Inherently reflexive verbs as VMWEs must be differentiated from verbs where the reflexive pronoun se/si is not an obligatory morpheme but serves another function, more specifically: (a) it denotes mutualness (poljubljati se 'to kiss [each other]', srečati se 'to encounter [each other]'), (b) it denotes that the target of the action is the subject (umivati se 'to wash [oneself]', praskati se 'to scratch [oneself]'), or that the action is to the benefit of the subject (kuhati si 'to cook [oneself sth]', (c) it is used for passivizing the sentence by removing the agent (kdo ponavlja kaj 'someone repeats something' – kaj se ponavlja 'something is repeated'), and (d) it denotes a generic action (govori se 'it is said'; se razume 'it is understood').

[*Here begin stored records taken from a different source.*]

(** * GasGuard scan API: timeout-bounded scan execution

    A shallow embedding of the scan coordinators of [apps/api/src/scan]:

    - [scan.service.ts]        ([ScanService], races the scan against a timer
                               with [Promise.race]),
    - [worker-scan.service.ts] ([WorkerScanService], runs the scan in a worker
                               thread behind an [isResolved] flag),
    - [workers/scan.worker.ts] (the script executed inside the worker thread),
    - [interfaces/scan.interface.ts] (the result and error shapes).

    JavaScript values are modelled only as far as the code inspects them.
    Time is not modelled: a run of a job is the sequence of signals in the
    order in which the Node.js event loop delivers them. *)

From Stdlib Require Import ZArith List String Ascii Bool Lia DecimalString.
Import ListNotations.

Set Warnings "-register-all".

Local Open Scope string_scope.
Local Open Scope Z_scope.

(* ===================================================================== *)
(** ** JavaScript values *)
(* ===================================================================== *)

Module Js.

(** A JavaScript [number] as the scan code uses it: a count of milliseconds
    or an exit code.  [Num z] is the number whose value is the integer [z];
    [NaN] is kept because [||] treats it like [0]. *)
Inductive number : Type :=
| Num (z : Z)
| NaN.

With verbs that can also occur without se/si, only the phrases where the morpheme changes the verb's meaning are categorized as IRVs. There are cases in which the presence (or absence) of se/si causes a semantic shift directly tied to a human subject In these cases, the verb denotes a metaphorical meaning pobrati se 'to recover': pobrati 'to pick sth up'; gristi se 'to worry' : gristi 'to bite'.

In Slovene linguistics, lexicalised phrases consisting of a verb and the se/si morpheme have so far not been treated as fixed expressions. The main focus has been recognition of the function of the morpheme or the reflexive pronoun in terms of denoting different degrees of agentness or the subject's (un)involvedness, as in the case of the non-singular (zbrati se 'to gather') or generic agent (tiskati se 'to be printed') (Žele 2012, 44; Toporišič 1982, 244; 2000, 503). The identification of IRVs in text from the perspective of their semantic and syntactic is particularly important for the automatic identification of MWEs. In future lexicons and dictionaries, IRVs should thus be treated either as independent entries or as part of polysemy.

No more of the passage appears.